One of my CF related pages has recently seen
There are always some level of attacks on WP sites. Usually in bots checking for bugs (not updated WP versions). They only try once and then go on to other sites. There are hundreds to thousands of these each day.
This was very different. Suddenly. Right after (some minutes) posting articles the flooding starts. Especially on 14/4, but also other times. I have not had these brute force attacks before. And from a single IPs. (Botnets use lots of hacked IPs) This is why I think this was not part of a botnet attack, but a much more unsofisticated one.
I use whois to check IP numbers. Works from the terminal on unix and Macs. Dont know about Windows. There are also lots of webpages. Google “whois data”!
I reported on Vortex-l some weeks ago the pressing and persistant hacker and DDOS attacks on my cold fusion blog server. Clearly the forces of evil are mounting an incresingly pernicious attempt to prevent cold fusion/lenr information from becoming more widely known. As if this was not clear from the lack of mainstream media coverage of the several striking breakthroughs in the field of recent. Nothing new of course as this suppression of news and knowledge on cold fusion has been going on since 1989.
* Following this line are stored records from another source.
Lemma latest_continue st st' :
  latest_inv lo hi st → latest_step lo hi st = inl st' →
  latest_inv lo hi st' ∧ Z.max 0 (hi / MINUTE_MS + 1 - st'.1 / MINUTE_MS) <
                         Z.max 0 (hi / MINUTE_MS + 1 - st.1 / MINUTE_MS).
Proof.
  destruct st as [next latest]. intros Hinv. unfold latest_step. case_decide as Hle; [|done].
  pose proof (latest_next _ Hinv Hle) as Hn. cbn [fst] in *.
  destruct (next_after_ms next) as [next'|]; [|done]. destruct Hn as (Hf' & Hlt & Hmin).
  intros [= <-]. split; [by apply latest_inv_step|]. cbn [fst].
  pose proof (minute_le next' next (proj1 Hf')). pose proof (Z.div_le_mono _ _ MINUTE_MS ltac:(done) Hle).
  lia.
Qed.

Lemma latest_stop st r :
  latest_inv lo hi st → latest_step lo hi st = inr r → latest_spec lo hi r.
Proof.
  destruct st as [next latest]. intros Hinv. unfold latest_step. case_decide as Hle.
  - pose proof (latest_next _ Hinv Hle) as Hn. cbn [fst] in *.
    destruct (next_after_ms next); [done|]. by intros [= <-].
  - intros [= <-]. destruct Hinv as (Hf & _ & Hl). cbn in Hf, Hl. destruct latest as [t|]; cbn.
    + destruct Hl as (? & ? & Hl). split_and!; [done|lia|lia|]. intros u Hu ?. apply Hl; [done|lia].
    + intros u Hu ?. apply (Hl u Hu). lia.
Qed.

Lemma latest_start m :
  fires (m * MINUTE_MS) → lo / MINUTE_MS ≤ m → silent (lo / MINUTE_MS) (m - 1) →
  latest_inv lo hi (m * MINUTE_MS, None).
Proof.
  intros Hf Hm Hs. split_and!; cbn [fst snd]; [done|by rewrite Z.div_mul|]. intros u Hu [Hlu Hlt].
  pose proof (minute_le (m * MINUTE_MS) u (proj1 Hf)) as Hle. rewrite Z.div_mul in Hle by done.
  pose proof (silent_fires _ _ u Hs Hu). pose proof (Z.div_le_mono _ _ MINUTE_MS ltac:(done) Hlu). lia.
Qed.

(** The bound of the loop is the number of minutes of the interval. *)
Lemma latest_bound m :
  lo / MINUTE_MS ≤ m →
  Z.max 0 (hi / MINUTE_MS + 1 - m) < Z.pos (Z.to_pos ((hi - lo) / MINUTE_MS + 3)).
Proof.
  intros Hm. assert (HM : MINUTE_MS = 60000) by done. rewrite HM in *.
  assert (0 ≤ (hi - lo) / 60000) by (apply Z.div_pos; lia). rewrite Z2Pos.id by lia.
  pose proof (Z.div_mod hi 60000 ltac:(done)). pose proof (Z.div_mod lo 60000 ltac:(done)).
  pose proof (Z.div_mod (hi - lo) 60000 ltac:(done)). pose proof (Z.mod_pos_bound hi 60000 ltac:(done)).
  pose proof (Z.mod_pos_bound lo 60000 ltac:(done)). pose proof (Z.mod_pos_bound (hi - lo) 60000 ltac:(done)).
  lia.
Qed.

Lemma latest_exact : latest_spec lo hi (latest_at_or_before_ms lo hi).
Proof.
  pose proof lo_minute. unfold latest_at_or_before_ms, bail_if. rewrite decide_False by lia. cbn [mbind result_bind].
  pose proof (next_from_minute_exact (lo / MINUTE_MS) (interval_in_range (lo / MINUTE_MS) ltac:(lia))) as Hn.
  destruct (next_from_minute _) as [t0|e]; cbn [mbind result_bind];
    [|destruct Hn as [-> Hn]; split; [done|]; exists (lo / MINUTE_MS); split; [lia|done]].
  destruct Hn as (m0 & -> & Hm0 & Hf0 & Hs0).
  edestruct (loop_upto_inv (latest_step lo hi) (latest_inv lo hi) (latest_spec lo hi)
    (λ st, Z.max 0 (hi / MINUTE_MS + 1 - st.1 / MINUTE_MS))) as (r & -> & Hr); [..|exact Hr].
  - intros st st'. apply latest_continue.
  - intros st r. apply latest_stop.
  - intros st _. lia.
  - apply latest_start; [done|lia|done].
  - cbn [fst]. rewrite Z.div_mul by done. apply latest_bound. lia.
Qed.
End interval.

(** C40. The slot calculator is exact.  The next slot after a time is the first minute
    after it at which the schedule fires, and the search fails only if the schedule is
    silent for the twelve years that follow.  The latest slot of an interval is the last
    minute of it at which the schedule fires, and there is none only if it fires at no
    minute of it; the loops over minutes and slots always end. *)
Theorem slots_exact (lo hi : Z) (Hlo : 0 ≤ lo) (Hhi : lo ≤ hi) (Hrange : in_range (hi / MINUTE_MS + 1)) :
  match next_after_ms hi with
  | Ok t => fires t ∧ hi < t ∧ ∀ u, fires u → hi < u → t ≤ u
  | Err e => e = no_slot ∧ silent (hi / MINUTE_MS + 1) (hi / MINUTE_MS + 1 + SEARCH_MINUTES)
  end ∧
  match latest_at_or_before_ms lo hi with
  | Ok (Some t) => fires t ∧ lo ≤ t ≤ hi ∧ ∀ u, fires u → lo ≤ u ≤ hi → u ≤ t
  | Ok None => ∀ u, fires u → ¬ (lo ≤ u ≤ hi)
  | Err e => e = no_slot ∧ ∃ m, lo / MINUTE_MS ≤ m ≤ hi / MINUTE_MS + 1 ∧ silent m (m + SEARCH_MINUTES)
  end.
Proof. split; [apply next_after_ms_exact; [lia|done]|]. by apply latest_exact. Qed.
End slots.

(** ** Normalisation *)

Lemma uppercase_ws c : is_whitespace (uppercase c) ↔ is_whitespace c.
Proof. unfold uppercase, is_whitespace. case_decide; lia. Qed.
Lemma uppercase_ascii_ws c : is_ascii_whitespace (uppercase c) ↔ is_ascii_whitespace c.
Proof. unfold uppercase, is_ascii_whitespace. case_decide; lia. Qed.
Lemma uppercase_eq c d : ¬ 65 ≤ d ≤ 90 → ¬ 97 ≤ d ≤ 122 → uppercase c = d ↔ c = d.
Proof. unfold uppercase. case_decide; lia. Qed.
Lemma ascii_ws_ws c : is_ascii_whitespace c → is_whitespace c.
Proof. unfold is_ascii_whitespace, is_whitespace. lia. Qed.

Lemma str_len_upper w : str_len (to_ascii_uppercase w) = str_len w.
Proof.
  induction w as [|c w IH]; [done|]. change (len_utf8 (uppercase c) + str_len (to_ascii_uppercase w) = len_utf8 c + str_len w).
  rewrite IH. f_equal. unfold uppercase, len_utf8. repeat case_decide; lia.
Qed.

Lemma split_where_upper (P : Z → bool) w :
  (∀ c, P (uppercase c) = P c) → split_where P (to_ascii_uppercase w) = to_ascii_uppercase <$> split_where P w.
Proof.
  intros HP. induction w as [|c w IH]; [done|]. cbn [split_where].
  change (to_ascii_uppercase (c :: w)) with (uppercase c :: to_ascii_uppercase w).
  cbn [split_where]. rewrite HP, IH. by destruct (P c), (split_where P w).
Qed.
I can’t comment on any hack attempts being related to the timing of your posts, but just so you know, Namecheap is a pretty popular DNS registrar (I have a domain with them, for example) and they also offer hosting services. The fact that Dewey Weaver, or anyone in particular, has some sites hosted with them isn’t what I would call a big coincidence.
I know they are big. And that this kind of stuff is never 100%. As I said though, in this case they are not only the registrar, but also the ISP/hosting company for deeprv.com, which means they have a closer relationship.
I’ve been in contact with their abuse departement and are giving them information.
“In this case they are not only the registrar, but also the ISP/hosting company for deeprv.com, which means they have a closer relationship.”
That is correct in my experience.
Very amateur attempt, these bozos have mountains of money but have no skills or even enough brains to outsource this kind of thing.